Cooper had been considered a top internal pick to replace Bill Winters as chief executive, whose nine-year tenure makes him the UK’s longest-serving big bank boss. Chief financial officer Diego De Giorgi, who joined last August, is now deemed to be the leading internal candidate for the top role.
StanChart shares rose on the morning of its annual results last month, when it announced a 50 per cent dividend hike and a $1bn (£787mn) share buyback programme. At a press conference on results day, Winters acknowledged the group’s poor share price performance and committed to further efforts to revitalise the bank’s fortunes. Shares have sunk by a third since Winters took charge in 2015 and trade at around half net asset value.
Meanwhile, the bank hopes to save $1.5bn by exiting countries where it is making losses, such as Lebanon and Jordan. Total operating expenses rose 6 per cent to $11.5bn in 2023.
Analysts at UBS see the stock as cheap but said after the results that they had expected more from the share buyback plan. They said the expected total payout of $5bn, including the $1bn announced, was “much lower than the implied capital generation of the plan”, which they calculated to be around $7bn.

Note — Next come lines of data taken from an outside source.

Lemma weather_fields_nodup (w : obj) : NoDup (map fst (weather_fields w)).
Proof.
  cbn [weather_fields map fst].
  repeat (apply NoDup_cons; split; [rewrite ?elem_of_cons, ?elem_of_nil; intuition discriminate|]).
  apply NoDup_nil_2.
Qed.

(** A successful [fetchWeatherData] with a JSON payload [p] survives a page
    reload: [restoreWeatherFromStorage] brings [current] back as [p], the
    forecast as the JSON image of the previous one, and [lastUpdate] as the
    ISO-8601 string of the fetch time. *)
Theorem weather_roundtrip (now : Z) (p : jsval) (s : svc) :
  truthy (get s.(location) "latitude") = true ->
  truthy (get s.(location) "longitude") = true ->
  is_json p = true ->
  match restoreWeatherFromStorage (reload (fetchWeatherData now (RespOk (Some p)) s).1) with
  | (s2, e) =>
      e = None
      /\ get s2.(weatherData) "current" = p
      /\ get s2.(weatherData) "forecast" = to_json (get s.(weatherData) "forecast")
      /\ get s2.(weatherData) "lastUpdate" = VStr (to_iso now)
  end.
Proof.
  intros Hlat Hlon Hp.
  unfold fetchWeatherData. cbv zeta. rewrite Hlat, Hlon. cbn [negb orb]. cbv iota.
  unfold restoreWeatherFromStorage, reload.
  cbn [fst storage saveWeatherToStorage with_storage]. rewrite lookup_insert_eq.
  cbn [spread with_weatherData weatherData]. rewrite to_json_obj. cbn [spread].
  assert (Hg : forall k, k ∈ ["current"; "forecast"; "lastUpdate"] ->
     get (json_fields (weather_fields (set (set (weatherData (issue s (ReqWeather
       (get (location s) "latitude") (get (location s) "longitude")))) "current" p)
       "lastUpdate" (VDate now)))) k
     = to_json (get (set (set (weatherData s) "current" p) "lastUpdate" (VDate now)) k)).
  { intros k Hk. rewrite get_json_fields by apply weather_fields_nodup.
    rewrite get_weather_fields by exact Hk. reflexivity. }
  rewrite !Hg by (rewrite !elem_of_cons; tauto).
  rewrite !get_set. cbn [String.eqb Ascii.eqb Bool.eqb andb].
  split; [reflexivity|]. split; [apply to_json_id; exact Hp|]. split; reflexivity.
Qed.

Entain’s interim chief buys shares
Former Entain chief executive Jette Nygaard-Andersen resigned last December following investor unrest over the acquisition spree she presided over. As part of a bid to rejuvenate its share price — down 35 per cent over the last year — Entain is now considering selling off some of those acquisitions. The Financial Times reported last week that the company has hired advisers for those disposals, with units in the potential firing line including the Netherlands brand BetCity and Baltics brand Enlabs.
Investors are doubtless already weary of the company’s underperformance against rivals. Entain has struggled with weaker-than-expected online revenue growth and is struggling to keep up with peers in the US. A case with HM Revenue & Customs regarding historic bribery allegations at its legacy Turkish business, resulting in a £585mn deferred prosecution agreement, has not helped sentiment. This charge contributed to the £843mn pre-tax loss for 2023 that the company reported earlier this month, along with significantly higher amortisation and impairment postings.
The good news was that net gaming revenue (NGR) climbed 14 per cent to £4.83bn last year. The performance of BetMGM, the US joint venture with MGM Resorts International, was notable, with NGR rising 36 per cent to $1.96bn. Regulatory threats will not abate anytime soon, though, with management warning last month that cash profits could be hit by £40mn this year because of new UK stake caps on online slot games and deposit limits in the Netherlands.
Interim chief executive Stella David seems to think there is hope for the share price following Nygaard-Andersen’s exit. She bought £478,000 in shares on March 11, the same day her husband picked up £945,000 in shares.